▸ Required work: Working from the records below, repeat exactly the lines starting at the line that contains "Lemma shaped_operators x" and ending at the line that contains "- cbn [shaped", inclusive.

################

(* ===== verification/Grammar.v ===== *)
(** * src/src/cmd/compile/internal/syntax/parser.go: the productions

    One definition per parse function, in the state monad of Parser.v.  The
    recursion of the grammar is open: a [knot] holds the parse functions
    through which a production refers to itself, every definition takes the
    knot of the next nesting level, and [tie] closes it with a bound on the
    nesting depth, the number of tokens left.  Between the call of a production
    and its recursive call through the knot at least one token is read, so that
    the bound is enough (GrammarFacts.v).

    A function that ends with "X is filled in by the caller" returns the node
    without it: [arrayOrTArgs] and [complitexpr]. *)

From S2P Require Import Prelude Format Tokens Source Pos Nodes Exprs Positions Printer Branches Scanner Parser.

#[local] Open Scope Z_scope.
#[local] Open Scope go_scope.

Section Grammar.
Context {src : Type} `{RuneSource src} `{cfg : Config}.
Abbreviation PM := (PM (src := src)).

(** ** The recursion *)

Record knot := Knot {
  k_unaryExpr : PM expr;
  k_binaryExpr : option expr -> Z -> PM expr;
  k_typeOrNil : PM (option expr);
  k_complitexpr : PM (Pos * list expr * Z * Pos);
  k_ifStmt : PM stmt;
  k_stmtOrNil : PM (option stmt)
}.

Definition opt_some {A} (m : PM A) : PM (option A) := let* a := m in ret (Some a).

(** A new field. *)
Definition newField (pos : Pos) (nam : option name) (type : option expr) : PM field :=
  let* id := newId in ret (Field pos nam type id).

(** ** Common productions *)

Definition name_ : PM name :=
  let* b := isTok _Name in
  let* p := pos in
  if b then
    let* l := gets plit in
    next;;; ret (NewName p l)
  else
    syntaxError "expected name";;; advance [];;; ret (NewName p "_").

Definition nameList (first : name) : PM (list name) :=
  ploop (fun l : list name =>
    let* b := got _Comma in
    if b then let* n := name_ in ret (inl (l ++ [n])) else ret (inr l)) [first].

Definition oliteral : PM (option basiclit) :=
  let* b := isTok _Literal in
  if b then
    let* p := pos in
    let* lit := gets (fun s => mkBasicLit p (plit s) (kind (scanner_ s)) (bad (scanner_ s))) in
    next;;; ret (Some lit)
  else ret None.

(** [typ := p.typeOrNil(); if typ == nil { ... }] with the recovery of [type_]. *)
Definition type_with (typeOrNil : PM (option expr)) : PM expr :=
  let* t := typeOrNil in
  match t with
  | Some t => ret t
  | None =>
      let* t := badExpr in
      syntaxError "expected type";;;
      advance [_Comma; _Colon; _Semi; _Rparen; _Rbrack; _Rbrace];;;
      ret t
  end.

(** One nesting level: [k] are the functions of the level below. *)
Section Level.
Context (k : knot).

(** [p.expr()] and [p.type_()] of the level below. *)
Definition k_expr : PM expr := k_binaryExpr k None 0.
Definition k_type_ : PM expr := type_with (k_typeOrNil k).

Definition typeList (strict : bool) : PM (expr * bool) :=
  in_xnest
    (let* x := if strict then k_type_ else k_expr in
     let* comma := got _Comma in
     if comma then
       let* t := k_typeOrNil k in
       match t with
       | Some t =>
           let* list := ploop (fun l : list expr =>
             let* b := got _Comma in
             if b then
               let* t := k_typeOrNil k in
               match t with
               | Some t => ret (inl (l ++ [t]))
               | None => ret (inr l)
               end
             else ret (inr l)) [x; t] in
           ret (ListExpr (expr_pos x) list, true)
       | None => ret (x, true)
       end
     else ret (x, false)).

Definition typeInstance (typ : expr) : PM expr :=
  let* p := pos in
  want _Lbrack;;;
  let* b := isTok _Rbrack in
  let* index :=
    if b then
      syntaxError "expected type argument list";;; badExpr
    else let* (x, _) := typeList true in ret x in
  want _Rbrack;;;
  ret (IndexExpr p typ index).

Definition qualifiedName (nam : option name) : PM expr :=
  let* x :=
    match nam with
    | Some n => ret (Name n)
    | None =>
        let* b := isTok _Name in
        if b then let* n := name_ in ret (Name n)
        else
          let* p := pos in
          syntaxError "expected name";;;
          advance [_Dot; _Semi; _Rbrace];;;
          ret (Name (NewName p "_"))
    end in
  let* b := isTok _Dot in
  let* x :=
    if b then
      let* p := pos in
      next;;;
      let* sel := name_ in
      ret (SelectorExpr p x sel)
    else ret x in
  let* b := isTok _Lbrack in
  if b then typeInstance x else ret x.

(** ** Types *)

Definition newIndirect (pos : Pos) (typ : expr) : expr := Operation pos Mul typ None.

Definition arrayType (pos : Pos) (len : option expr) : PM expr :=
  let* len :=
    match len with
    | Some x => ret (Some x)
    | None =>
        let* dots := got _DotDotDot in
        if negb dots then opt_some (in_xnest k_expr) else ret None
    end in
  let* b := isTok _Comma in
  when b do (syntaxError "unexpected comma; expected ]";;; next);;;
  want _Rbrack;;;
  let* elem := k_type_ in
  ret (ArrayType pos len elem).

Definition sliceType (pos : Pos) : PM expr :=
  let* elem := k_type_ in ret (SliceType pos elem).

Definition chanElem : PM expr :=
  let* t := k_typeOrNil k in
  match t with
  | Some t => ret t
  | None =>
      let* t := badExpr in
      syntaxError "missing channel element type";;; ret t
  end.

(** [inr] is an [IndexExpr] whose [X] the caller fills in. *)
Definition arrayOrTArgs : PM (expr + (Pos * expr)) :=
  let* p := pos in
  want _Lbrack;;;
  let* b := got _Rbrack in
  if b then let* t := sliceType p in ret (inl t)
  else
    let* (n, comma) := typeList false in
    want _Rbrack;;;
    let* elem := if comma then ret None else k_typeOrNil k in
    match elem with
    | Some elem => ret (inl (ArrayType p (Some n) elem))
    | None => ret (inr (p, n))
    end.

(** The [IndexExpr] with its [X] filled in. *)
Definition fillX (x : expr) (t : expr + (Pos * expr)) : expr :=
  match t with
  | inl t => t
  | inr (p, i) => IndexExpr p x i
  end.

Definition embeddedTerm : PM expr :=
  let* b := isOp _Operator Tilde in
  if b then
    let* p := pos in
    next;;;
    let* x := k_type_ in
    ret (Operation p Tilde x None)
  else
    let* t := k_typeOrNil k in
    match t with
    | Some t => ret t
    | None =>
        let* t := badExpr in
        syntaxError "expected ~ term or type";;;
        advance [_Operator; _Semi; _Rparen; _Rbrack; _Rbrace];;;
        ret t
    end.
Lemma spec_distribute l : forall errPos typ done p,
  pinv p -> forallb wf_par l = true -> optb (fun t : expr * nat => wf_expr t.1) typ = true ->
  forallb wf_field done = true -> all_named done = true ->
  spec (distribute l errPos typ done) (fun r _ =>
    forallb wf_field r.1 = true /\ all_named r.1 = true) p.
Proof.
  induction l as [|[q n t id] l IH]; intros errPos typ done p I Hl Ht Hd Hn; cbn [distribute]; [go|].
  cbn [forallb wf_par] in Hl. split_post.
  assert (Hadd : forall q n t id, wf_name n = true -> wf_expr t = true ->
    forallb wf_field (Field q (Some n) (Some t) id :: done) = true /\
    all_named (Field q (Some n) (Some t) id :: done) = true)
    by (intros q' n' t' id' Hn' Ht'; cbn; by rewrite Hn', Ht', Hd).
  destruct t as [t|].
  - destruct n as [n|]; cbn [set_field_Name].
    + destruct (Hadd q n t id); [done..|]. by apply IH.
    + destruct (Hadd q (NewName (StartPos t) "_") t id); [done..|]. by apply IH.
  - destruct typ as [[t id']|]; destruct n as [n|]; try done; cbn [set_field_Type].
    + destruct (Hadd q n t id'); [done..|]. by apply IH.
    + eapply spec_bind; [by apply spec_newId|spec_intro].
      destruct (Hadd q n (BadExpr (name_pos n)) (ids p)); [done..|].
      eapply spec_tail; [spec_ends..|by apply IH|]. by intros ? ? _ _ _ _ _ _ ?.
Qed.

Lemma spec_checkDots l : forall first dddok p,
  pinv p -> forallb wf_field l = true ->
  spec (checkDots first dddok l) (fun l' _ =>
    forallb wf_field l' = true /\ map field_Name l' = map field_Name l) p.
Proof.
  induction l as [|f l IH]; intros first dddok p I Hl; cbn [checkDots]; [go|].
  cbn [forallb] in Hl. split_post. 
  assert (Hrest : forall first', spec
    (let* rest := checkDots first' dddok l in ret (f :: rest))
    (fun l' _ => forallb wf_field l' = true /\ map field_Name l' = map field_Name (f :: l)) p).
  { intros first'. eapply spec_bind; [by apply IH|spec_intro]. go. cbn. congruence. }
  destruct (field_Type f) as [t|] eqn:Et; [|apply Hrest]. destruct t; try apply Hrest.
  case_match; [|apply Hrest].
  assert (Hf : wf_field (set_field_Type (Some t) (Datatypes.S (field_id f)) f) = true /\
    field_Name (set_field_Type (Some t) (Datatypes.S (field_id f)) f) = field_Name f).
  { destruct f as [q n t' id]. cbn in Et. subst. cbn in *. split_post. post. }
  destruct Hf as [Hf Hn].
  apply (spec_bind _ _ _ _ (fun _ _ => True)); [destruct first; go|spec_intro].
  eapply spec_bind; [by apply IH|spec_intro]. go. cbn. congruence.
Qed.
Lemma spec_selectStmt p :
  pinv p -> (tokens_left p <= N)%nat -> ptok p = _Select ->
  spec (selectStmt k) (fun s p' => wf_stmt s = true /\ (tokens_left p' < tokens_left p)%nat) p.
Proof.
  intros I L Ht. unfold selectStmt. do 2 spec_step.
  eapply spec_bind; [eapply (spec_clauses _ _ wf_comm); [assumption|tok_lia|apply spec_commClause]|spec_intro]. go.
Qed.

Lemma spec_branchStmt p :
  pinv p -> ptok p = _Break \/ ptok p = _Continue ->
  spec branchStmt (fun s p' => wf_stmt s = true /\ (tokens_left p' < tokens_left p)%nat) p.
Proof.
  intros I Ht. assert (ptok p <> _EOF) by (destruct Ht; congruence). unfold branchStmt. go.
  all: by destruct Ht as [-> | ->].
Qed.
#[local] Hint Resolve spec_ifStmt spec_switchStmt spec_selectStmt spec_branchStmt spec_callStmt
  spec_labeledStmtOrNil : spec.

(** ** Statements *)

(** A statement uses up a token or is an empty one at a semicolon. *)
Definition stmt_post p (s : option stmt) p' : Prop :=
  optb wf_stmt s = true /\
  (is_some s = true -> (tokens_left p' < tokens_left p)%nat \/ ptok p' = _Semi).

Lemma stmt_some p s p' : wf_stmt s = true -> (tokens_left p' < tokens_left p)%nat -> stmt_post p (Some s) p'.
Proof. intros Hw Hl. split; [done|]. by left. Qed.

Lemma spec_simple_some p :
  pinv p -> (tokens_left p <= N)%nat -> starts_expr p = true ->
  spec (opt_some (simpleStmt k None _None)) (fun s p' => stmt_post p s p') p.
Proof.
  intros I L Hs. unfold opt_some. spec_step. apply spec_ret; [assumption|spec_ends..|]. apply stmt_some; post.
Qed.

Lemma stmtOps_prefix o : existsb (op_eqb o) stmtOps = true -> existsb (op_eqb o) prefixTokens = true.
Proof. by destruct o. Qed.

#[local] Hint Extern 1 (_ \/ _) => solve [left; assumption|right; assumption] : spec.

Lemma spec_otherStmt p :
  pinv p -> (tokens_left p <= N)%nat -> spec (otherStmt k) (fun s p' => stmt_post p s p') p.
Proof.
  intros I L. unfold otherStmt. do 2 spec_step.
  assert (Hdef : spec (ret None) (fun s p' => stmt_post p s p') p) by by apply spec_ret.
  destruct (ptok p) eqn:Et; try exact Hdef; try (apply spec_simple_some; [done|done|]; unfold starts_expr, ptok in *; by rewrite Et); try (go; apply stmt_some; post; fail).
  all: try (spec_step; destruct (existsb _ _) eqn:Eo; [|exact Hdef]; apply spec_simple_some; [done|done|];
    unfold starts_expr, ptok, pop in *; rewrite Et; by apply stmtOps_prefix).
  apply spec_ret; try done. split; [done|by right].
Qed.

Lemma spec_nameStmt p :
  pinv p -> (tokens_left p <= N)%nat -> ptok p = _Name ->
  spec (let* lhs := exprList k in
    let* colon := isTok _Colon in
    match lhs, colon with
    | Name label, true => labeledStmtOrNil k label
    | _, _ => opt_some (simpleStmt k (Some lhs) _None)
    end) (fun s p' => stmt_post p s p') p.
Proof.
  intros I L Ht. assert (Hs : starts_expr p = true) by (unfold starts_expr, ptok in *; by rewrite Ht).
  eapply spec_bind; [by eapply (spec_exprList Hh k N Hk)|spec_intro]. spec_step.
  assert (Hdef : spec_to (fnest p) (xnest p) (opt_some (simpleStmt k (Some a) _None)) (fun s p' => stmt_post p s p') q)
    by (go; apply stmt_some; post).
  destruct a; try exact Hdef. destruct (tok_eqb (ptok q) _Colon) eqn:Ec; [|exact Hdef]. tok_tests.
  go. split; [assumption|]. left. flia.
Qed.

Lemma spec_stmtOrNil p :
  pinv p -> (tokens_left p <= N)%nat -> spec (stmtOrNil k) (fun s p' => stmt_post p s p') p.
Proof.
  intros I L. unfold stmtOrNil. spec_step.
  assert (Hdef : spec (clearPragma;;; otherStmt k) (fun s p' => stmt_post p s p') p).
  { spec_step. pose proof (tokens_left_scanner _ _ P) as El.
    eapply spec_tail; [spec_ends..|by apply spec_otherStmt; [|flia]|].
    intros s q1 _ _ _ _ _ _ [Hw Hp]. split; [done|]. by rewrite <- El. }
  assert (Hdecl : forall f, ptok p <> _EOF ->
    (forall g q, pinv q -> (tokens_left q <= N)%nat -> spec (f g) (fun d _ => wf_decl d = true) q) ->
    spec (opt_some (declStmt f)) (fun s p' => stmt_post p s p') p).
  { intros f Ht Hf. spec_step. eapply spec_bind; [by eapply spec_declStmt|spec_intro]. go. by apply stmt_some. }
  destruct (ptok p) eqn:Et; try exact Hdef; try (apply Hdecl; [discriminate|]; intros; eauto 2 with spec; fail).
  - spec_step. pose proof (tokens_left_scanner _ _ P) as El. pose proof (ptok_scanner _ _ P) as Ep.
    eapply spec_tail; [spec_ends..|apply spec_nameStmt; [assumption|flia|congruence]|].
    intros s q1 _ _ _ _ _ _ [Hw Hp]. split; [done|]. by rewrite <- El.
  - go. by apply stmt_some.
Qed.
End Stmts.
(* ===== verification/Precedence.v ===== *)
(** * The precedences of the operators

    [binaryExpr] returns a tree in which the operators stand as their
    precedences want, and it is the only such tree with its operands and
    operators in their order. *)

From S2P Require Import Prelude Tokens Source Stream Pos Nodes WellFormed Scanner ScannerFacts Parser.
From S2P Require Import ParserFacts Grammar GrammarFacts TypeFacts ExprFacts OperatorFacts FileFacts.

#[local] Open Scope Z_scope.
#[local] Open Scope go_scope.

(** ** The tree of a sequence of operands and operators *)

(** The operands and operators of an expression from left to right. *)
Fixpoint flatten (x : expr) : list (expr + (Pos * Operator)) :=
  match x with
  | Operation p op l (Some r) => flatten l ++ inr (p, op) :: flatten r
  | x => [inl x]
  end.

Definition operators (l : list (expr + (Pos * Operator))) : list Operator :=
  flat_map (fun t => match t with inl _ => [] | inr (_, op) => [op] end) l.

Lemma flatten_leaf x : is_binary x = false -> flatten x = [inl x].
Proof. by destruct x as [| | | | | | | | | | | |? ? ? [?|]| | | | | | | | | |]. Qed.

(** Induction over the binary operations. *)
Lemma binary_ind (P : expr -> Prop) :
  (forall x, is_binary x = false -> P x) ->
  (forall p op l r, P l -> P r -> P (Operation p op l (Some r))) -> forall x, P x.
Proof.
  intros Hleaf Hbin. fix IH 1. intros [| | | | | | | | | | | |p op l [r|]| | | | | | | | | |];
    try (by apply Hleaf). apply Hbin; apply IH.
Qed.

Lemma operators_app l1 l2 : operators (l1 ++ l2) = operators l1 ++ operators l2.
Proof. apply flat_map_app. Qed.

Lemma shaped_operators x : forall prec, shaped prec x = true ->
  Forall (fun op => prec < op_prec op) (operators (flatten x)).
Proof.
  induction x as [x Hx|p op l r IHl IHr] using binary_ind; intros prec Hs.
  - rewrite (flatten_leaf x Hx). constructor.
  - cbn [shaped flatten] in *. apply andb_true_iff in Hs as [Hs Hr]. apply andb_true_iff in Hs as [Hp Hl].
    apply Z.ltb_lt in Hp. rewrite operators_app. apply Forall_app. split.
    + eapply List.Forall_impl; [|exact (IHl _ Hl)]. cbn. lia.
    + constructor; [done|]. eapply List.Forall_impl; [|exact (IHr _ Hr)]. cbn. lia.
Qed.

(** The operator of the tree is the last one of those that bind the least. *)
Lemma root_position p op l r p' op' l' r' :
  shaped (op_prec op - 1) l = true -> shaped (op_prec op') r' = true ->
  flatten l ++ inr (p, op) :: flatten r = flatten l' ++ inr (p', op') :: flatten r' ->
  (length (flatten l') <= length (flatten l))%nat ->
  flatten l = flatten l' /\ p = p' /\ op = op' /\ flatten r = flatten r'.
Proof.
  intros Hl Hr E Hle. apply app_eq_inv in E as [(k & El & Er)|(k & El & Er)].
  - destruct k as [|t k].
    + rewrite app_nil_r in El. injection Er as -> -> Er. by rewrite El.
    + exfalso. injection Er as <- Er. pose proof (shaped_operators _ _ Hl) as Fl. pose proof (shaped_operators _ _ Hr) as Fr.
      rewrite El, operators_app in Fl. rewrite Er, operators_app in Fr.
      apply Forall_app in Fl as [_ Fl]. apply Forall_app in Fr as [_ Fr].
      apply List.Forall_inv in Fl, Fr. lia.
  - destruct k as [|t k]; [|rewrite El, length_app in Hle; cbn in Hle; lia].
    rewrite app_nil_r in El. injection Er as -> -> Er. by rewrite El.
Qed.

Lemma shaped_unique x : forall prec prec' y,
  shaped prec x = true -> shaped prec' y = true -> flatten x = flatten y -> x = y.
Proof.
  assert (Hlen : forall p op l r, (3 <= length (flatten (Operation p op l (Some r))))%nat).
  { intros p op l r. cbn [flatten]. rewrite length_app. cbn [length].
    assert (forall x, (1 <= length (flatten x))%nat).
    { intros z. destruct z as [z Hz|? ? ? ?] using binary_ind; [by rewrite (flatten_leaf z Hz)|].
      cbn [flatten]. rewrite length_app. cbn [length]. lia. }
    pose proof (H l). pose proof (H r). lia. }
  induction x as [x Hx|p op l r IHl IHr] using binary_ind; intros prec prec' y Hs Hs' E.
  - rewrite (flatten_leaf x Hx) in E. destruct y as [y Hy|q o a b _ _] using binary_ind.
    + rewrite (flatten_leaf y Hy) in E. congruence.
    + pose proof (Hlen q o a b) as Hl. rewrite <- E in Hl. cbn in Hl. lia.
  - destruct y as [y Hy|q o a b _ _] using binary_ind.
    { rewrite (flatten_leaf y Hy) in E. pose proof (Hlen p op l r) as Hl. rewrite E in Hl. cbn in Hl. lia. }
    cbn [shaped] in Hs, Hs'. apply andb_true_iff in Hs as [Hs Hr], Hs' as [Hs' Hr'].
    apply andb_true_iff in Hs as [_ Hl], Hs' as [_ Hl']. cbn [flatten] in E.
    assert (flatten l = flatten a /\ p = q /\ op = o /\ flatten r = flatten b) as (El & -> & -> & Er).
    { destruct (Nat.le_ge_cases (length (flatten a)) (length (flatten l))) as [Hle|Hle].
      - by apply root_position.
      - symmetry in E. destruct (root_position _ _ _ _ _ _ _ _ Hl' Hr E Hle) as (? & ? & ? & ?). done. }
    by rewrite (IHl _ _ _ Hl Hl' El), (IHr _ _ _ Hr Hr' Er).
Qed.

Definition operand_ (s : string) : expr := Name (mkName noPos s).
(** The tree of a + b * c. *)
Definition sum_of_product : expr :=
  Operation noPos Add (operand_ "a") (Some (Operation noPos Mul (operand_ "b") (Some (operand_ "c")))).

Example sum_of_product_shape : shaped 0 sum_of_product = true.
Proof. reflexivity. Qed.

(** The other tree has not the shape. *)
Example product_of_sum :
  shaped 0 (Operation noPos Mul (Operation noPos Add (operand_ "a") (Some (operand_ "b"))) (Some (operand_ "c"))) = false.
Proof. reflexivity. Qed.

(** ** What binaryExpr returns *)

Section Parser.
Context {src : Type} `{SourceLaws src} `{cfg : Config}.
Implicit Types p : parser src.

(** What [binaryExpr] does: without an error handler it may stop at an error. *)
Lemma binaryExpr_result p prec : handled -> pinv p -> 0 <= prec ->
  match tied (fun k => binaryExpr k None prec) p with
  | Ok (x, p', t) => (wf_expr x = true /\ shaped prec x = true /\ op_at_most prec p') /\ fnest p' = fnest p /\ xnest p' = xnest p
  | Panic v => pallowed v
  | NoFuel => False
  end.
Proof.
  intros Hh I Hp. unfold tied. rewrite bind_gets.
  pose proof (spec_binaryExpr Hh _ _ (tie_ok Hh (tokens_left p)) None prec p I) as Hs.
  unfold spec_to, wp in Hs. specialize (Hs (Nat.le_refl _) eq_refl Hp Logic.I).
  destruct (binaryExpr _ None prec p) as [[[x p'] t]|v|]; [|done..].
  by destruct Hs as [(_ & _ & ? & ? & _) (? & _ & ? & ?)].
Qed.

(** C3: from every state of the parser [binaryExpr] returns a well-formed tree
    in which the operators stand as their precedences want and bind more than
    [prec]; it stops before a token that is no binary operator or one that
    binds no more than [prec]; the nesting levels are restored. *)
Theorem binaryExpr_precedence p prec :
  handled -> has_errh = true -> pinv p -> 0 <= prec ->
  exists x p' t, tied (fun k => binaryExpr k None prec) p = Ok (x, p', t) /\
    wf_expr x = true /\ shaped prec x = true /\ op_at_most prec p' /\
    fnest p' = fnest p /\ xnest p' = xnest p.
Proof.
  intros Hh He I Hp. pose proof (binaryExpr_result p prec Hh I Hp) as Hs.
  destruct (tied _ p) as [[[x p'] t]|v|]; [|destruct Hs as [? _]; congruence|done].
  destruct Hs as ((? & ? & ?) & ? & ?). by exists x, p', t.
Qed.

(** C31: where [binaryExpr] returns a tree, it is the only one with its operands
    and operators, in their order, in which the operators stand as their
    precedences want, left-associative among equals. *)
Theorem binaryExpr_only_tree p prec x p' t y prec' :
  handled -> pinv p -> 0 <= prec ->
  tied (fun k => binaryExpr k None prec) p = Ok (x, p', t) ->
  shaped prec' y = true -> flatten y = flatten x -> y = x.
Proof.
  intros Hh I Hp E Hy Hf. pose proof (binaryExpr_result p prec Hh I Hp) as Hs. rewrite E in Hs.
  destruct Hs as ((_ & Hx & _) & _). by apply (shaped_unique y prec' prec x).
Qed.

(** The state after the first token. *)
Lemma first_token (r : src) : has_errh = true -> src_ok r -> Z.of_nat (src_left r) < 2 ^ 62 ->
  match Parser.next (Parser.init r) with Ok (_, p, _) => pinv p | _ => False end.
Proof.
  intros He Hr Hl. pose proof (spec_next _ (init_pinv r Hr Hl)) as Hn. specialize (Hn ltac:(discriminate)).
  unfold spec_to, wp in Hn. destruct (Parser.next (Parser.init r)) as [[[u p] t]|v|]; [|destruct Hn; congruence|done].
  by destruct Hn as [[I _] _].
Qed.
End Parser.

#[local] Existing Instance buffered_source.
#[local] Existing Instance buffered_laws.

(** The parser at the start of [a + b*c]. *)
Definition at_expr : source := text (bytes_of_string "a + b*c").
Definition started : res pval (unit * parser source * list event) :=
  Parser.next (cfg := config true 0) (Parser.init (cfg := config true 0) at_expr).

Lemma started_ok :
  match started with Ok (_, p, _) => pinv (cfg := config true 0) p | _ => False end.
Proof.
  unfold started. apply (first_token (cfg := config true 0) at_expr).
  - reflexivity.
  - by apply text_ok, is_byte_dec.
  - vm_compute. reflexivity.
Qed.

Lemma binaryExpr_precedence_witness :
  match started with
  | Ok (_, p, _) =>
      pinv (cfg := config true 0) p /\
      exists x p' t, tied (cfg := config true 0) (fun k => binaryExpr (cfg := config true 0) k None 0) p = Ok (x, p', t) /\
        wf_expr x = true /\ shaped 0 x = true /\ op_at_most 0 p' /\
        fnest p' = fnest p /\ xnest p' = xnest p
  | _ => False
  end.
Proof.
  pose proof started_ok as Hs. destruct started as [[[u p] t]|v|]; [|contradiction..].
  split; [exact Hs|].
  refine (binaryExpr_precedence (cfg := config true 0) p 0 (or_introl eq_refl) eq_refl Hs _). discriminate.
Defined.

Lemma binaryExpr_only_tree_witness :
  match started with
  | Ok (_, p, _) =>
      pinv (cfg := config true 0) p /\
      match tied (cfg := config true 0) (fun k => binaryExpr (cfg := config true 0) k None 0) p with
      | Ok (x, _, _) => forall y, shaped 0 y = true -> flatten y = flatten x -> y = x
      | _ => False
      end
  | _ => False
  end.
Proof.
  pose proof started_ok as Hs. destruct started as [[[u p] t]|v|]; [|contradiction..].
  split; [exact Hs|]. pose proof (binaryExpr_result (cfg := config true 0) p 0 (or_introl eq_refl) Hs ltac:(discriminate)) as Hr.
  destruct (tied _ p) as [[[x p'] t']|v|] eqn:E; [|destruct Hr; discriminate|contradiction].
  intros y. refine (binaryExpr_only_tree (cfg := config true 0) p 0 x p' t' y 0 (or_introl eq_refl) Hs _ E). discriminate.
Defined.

################

▸ Written solution:
Lemma shaped_operators x : forall prec, shaped prec x = true ->
  Forall (fun op => prec < op_prec op) (operators (flatten x)).
Proof.
  induction x as [x Hx|p op l r IHl IHr] using binary_ind; intros prec Hs.
  - rewrite (flatten_leaf x Hx). constructor.
  - cbn [shaped flatten] in *. apply andb_true_iff in Hs as [Hs Hr]. apply andb_true_iff in Hs as [Hp Hl].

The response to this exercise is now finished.